### TASK INPUTS:
++++++++++

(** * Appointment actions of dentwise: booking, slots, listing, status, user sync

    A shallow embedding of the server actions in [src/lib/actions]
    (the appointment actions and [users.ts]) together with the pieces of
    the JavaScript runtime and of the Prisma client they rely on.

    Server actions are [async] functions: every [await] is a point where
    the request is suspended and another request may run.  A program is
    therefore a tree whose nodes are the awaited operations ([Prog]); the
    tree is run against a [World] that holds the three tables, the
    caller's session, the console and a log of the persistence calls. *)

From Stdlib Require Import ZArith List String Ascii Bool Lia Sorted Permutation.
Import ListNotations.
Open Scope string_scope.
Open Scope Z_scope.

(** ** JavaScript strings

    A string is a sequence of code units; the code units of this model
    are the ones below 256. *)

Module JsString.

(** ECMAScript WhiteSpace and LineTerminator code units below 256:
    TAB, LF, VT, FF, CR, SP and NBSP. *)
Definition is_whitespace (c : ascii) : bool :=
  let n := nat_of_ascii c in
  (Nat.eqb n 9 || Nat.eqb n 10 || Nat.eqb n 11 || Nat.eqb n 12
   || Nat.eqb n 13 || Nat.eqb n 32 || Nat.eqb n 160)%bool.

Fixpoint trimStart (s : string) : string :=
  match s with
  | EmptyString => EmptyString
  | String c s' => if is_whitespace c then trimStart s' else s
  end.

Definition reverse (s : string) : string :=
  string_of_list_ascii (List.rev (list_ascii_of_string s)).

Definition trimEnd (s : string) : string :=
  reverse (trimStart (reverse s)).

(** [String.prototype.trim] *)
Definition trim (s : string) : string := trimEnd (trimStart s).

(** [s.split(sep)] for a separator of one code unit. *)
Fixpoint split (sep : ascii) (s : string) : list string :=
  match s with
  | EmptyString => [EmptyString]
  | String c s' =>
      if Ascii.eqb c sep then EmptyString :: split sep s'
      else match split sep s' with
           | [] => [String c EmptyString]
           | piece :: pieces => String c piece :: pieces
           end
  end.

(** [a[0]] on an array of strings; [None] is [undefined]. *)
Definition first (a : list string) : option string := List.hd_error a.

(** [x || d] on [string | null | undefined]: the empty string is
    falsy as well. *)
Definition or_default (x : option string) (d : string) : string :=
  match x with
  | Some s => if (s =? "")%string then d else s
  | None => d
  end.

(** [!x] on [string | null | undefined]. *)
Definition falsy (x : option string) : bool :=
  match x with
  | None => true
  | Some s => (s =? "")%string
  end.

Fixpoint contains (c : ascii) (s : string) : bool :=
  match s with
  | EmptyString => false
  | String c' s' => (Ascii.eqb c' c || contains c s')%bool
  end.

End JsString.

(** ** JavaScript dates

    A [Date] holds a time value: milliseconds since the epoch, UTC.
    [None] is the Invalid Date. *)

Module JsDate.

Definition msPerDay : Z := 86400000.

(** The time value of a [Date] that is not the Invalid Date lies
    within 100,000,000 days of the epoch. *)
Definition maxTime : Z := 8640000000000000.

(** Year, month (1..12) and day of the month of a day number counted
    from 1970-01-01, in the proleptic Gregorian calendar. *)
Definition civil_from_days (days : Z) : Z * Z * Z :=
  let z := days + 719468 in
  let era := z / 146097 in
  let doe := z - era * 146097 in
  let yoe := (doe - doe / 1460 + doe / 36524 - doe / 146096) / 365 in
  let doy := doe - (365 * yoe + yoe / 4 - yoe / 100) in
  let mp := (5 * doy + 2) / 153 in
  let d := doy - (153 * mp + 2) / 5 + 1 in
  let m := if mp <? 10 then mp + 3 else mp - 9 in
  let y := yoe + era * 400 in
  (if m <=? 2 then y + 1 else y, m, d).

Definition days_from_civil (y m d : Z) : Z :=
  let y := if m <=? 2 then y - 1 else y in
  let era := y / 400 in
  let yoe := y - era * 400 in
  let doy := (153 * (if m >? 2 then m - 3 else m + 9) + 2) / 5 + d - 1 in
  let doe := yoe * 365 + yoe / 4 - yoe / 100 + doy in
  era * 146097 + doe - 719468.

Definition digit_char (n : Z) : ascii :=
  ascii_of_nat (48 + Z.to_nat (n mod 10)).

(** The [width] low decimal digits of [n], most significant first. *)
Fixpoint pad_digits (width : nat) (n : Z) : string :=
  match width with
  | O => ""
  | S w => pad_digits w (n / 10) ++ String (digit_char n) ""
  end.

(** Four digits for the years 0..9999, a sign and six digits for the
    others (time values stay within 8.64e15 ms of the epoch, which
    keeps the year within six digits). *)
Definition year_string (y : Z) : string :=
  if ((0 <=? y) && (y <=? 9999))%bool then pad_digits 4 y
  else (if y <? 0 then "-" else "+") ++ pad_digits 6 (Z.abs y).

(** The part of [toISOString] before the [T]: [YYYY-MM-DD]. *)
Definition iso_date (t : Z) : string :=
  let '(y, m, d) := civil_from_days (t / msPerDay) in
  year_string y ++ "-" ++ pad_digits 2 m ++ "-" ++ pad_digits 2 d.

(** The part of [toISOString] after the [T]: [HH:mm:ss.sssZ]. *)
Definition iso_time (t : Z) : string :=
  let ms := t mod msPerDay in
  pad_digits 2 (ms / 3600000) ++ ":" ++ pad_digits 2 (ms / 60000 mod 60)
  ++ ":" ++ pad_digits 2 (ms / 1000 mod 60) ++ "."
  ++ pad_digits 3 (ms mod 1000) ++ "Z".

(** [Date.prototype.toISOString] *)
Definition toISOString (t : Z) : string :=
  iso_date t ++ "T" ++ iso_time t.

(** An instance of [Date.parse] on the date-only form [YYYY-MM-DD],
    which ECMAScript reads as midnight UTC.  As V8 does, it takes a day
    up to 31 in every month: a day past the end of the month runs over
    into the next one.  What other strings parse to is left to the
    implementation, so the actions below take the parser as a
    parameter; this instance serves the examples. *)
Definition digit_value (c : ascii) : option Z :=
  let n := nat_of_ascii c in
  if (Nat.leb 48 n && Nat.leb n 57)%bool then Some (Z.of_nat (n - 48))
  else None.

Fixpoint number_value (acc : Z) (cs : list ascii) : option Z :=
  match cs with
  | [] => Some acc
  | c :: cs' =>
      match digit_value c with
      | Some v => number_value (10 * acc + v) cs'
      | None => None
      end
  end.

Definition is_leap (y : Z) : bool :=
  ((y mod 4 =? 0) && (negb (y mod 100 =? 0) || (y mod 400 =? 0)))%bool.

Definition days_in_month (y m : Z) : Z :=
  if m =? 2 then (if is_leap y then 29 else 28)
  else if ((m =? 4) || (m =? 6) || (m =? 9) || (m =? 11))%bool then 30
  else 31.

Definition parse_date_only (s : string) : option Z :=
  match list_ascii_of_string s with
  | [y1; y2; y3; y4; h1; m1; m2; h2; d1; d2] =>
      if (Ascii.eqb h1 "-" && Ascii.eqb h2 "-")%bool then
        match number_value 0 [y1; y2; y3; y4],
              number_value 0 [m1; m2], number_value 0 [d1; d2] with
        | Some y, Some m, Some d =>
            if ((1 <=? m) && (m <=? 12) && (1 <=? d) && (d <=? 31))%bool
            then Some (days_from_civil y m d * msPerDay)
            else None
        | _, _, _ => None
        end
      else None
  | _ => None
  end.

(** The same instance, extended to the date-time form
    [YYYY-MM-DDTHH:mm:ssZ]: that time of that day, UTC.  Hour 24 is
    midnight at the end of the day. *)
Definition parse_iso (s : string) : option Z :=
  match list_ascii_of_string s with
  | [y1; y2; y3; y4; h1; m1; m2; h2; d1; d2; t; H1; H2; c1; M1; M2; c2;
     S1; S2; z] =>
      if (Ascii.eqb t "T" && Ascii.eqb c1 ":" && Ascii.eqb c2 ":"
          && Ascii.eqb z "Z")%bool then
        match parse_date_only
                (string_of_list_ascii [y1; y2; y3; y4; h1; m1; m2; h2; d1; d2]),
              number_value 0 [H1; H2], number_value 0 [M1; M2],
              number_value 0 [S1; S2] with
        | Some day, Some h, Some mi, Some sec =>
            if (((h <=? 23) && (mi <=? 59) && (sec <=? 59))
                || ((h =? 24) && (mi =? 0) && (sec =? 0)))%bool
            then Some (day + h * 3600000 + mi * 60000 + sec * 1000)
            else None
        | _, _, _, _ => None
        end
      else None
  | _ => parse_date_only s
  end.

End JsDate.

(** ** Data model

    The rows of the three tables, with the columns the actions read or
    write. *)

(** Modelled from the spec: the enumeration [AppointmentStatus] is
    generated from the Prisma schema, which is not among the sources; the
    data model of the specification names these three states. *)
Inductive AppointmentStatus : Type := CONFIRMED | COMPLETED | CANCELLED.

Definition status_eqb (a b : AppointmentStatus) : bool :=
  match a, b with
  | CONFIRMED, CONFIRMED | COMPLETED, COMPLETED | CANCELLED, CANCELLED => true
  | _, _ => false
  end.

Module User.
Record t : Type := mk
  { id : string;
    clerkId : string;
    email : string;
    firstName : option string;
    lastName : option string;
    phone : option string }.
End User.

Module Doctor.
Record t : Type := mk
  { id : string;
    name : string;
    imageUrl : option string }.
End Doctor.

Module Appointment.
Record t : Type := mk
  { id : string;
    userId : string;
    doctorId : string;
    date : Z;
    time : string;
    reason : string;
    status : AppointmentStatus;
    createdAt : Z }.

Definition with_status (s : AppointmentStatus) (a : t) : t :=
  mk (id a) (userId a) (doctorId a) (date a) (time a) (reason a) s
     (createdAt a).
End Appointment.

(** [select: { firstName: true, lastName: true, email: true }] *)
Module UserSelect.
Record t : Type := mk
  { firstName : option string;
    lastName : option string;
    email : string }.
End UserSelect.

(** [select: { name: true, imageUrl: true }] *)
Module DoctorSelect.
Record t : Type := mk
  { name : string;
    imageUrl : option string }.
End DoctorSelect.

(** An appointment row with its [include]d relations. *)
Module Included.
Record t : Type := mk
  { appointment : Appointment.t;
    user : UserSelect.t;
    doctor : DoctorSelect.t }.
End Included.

++++++++++

### DIRECTIONS FOR THIS TASK:
From the material above, set down exactly the lines starting at the one with "let ms := t mod msPerDay in" and ending at the one with "parameter; this instance", end lines included.

### ANSWER SPACE:
  let ms := t mod msPerDay in
  pad_digits 2 (ms / 3600000) ++ ":" ++ pad_digits 2 (ms / 60000 mod 60)
  ++ ":" ++ pad_digits 2 (ms / 1000 mod 60) ++ "."
  ++ pad_digits 3 (ms mod 1000) ++ "Z".

(** [Date.prototype.toISOString] *)
Definition toISOString (t : Z) : string :=
  iso_date t ++ "T" ++ iso_time t.

(** An instance of [Date.parse] on the date-only form [YYYY-MM-DD],
    which ECMAScript reads as midnight UTC.  As V8 does, it takes a day
    up to 31 in every month: a day past the end of the month runs over
    into the next one.  What other strings parse to is left to the
    implementation, so the actions below take the parser as a
    parameter; this instance serves the examples. *)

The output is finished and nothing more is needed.